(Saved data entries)
----

(** What [json.loads] returns and [json.dumps] takes.  A [dict] is kept as
    its list of items; [dict_get] reads the first item of a key. *)
#[local] Set Warnings "-register-all".
Inductive json : Type :=
  | JNull
  | JBool (b : bool)
  | JInt (n : Z)
  | JFloat (repr : string)
  | JStr (s : string)
  | JList (items : list json)
  | JDict (items : list (string * json)).

Fixpoint dict_get (key : string) (items : list (string * json)) : option json :=
  match items with
  | [] => None
  | (k, v) :: rest => if decide (k = key) then Some v else dict_get key rest
  end.

Definition items_of (j : json) : list (string * json) :=
  match j with
  | JDict items => items
  | _ => []
  end.

(** The library functions the server calls: [json.loads], [json.dumps] and
    [datetime.now().isoformat()] (the text of the n-th reading of the
    clock). *)
Class Library : Type := {
  json_loads : string → result json;
  json_dumps : json → string;
  isoformat : nat → string
}.

(** ** The world *)

Inductive level : Type := INFO | WARNING | ERROR.

(** One constructor per [logger] call of the source. *)
Inductive log_msg : Type :=
  | ClientConnected (client_count : nat)
  | ClientDisconnected (client_count : nat)
  | NoClientsForBroadcast
  | BroadcastError (e : exn)
  | SendToClosedConnection
  | ErrorSendingToClient (e : exn)
  | ReceivedMessage (message : string)
  | InvalidJSONReceived (message : string)
  | ErrorProcessingMessage (e : exn)
  | ConnectionClosedNormally
  | ErrorInClientHandler (e : exn).

(** What the server does to the outside: a call of [websocket.send] with
    its outcome, or a log record. *)
Inductive event : Type :=
  | EvSend (to : handle) (payload : string) (outcome : result unit)
  | EvLog (lvl : level) (msg : log_msg).

(** [transport] holds the connections whose [send] raises, with the
    exception raised; a connection that is absent accepts the frame.  One
    turn of the handler sends to a connection at most once, so one state
    per connection is all a turn can observe; between two frames the
    states may change ([Interleave] below). *)
Record world : Type := World {
  connected_clients : gset nat;
  transport : gmap nat exn;
  trace : list event;
  clock : nat
}.

Definition set_clients (f : gset nat → gset nat) (w : world) : world :=
  World (f (connected_clients w)) (transport w) (trace w) (clock w).

Definition emit (ev : event) (w : world) : world :=
  World (connected_clients w) (transport w) (trace w ++ [ev]) (clock w).

Definition tick (w : world) : world :=
  World (connected_clients w) (transport w) (trace w) (S (clock w)).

----

INSTRUCTIONS TO FOLLOW: Output all of the data above without any alteration.

ANSWER BELOW:
(** What [json.loads] returns and [json.dumps] takes.  A [dict] is kept as
    its list of items; [dict_get] reads the first item of a key. *)
#[local] Set Warnings "-register-all".
Inductive json : Type :=
  | JNull
  | JBool (b : bool)
  | JInt (n : Z)
  | JFloat (repr : string)
  | JStr (s : string)
  | JList (items : list json)
  | JDict (items : list (string * json)).

Fixpoint dict_get (key : string) (items : list (string * json)) : option json :=
  match items with
  | [] => None
  | (k, v) :: rest => if decide (k = key) then Some v else dict_get key rest
  end.

Definition items_of (j : json) : list (string * json) :=
  match j with
  | JDict items => items
  | _ => []
  end.

(** The library functions the server calls: [json.loads], [json.dumps] and
    [datetime.now().isoformat()] (the text of the n-th reading of the
    clock). *)
Class Library : Type := {
  json_loads : string → result json;
  json_dumps : json → string;
  isoformat : nat → string
}.

(** ** The world *)

Inductive level : Type := INFO | WARNING | ERROR.

(** One constructor per [logger] call of the source. *)
Inductive log_msg : Type :=
  | ClientConnected (client_count : nat)
  | ClientDisconnected (client_count : nat)
  | NoClientsForBroadcast
  | BroadcastError (e : exn)
  | SendToClosedConnection
  | ErrorSendingToClient (e : exn)
  | ReceivedMessage (message : string)
  | InvalidJSONReceived (message : string)
  | ErrorProcessingMessage (e : exn)
  | ConnectionClosedNormally
  | ErrorInClientHandler (e : exn).

(** What the server does to the outside: a call of [websocket.send] with
    its outcome, or a log record. *)
Inductive event : Type :=
  | EvSend (to : handle) (payload : string) (outcome : result unit)
  | EvLog (lvl : level) (msg : log_msg).

(** [transport] holds the connections whose [send] raises, with the
    exception raised; a connection that is absent accepts the frame.  One
    turn of the handler sends to a connection at most once, so one state
    per connection is all a turn can observe; between two frames the
    states may change ([Interleave] below). *)
Record world : Type := World {
  connected_clients : gset nat;
  transport : gmap nat exn;
  trace : list event;
  clock : nat
}.

Definition set_clients (f : gset nat → gset nat) (w : world) : world :=
  World (f (connected_clients w)) (transport w) (trace w) (clock w).

Definition emit (ev : event) (w : world) : world :=
  World (connected_clients w) (transport w) (trace w ++ [ev]) (clock w).

Definition tick (w : world) : world :=
  World (connected_clients w) (transport w) (trace w) (S (clock w)).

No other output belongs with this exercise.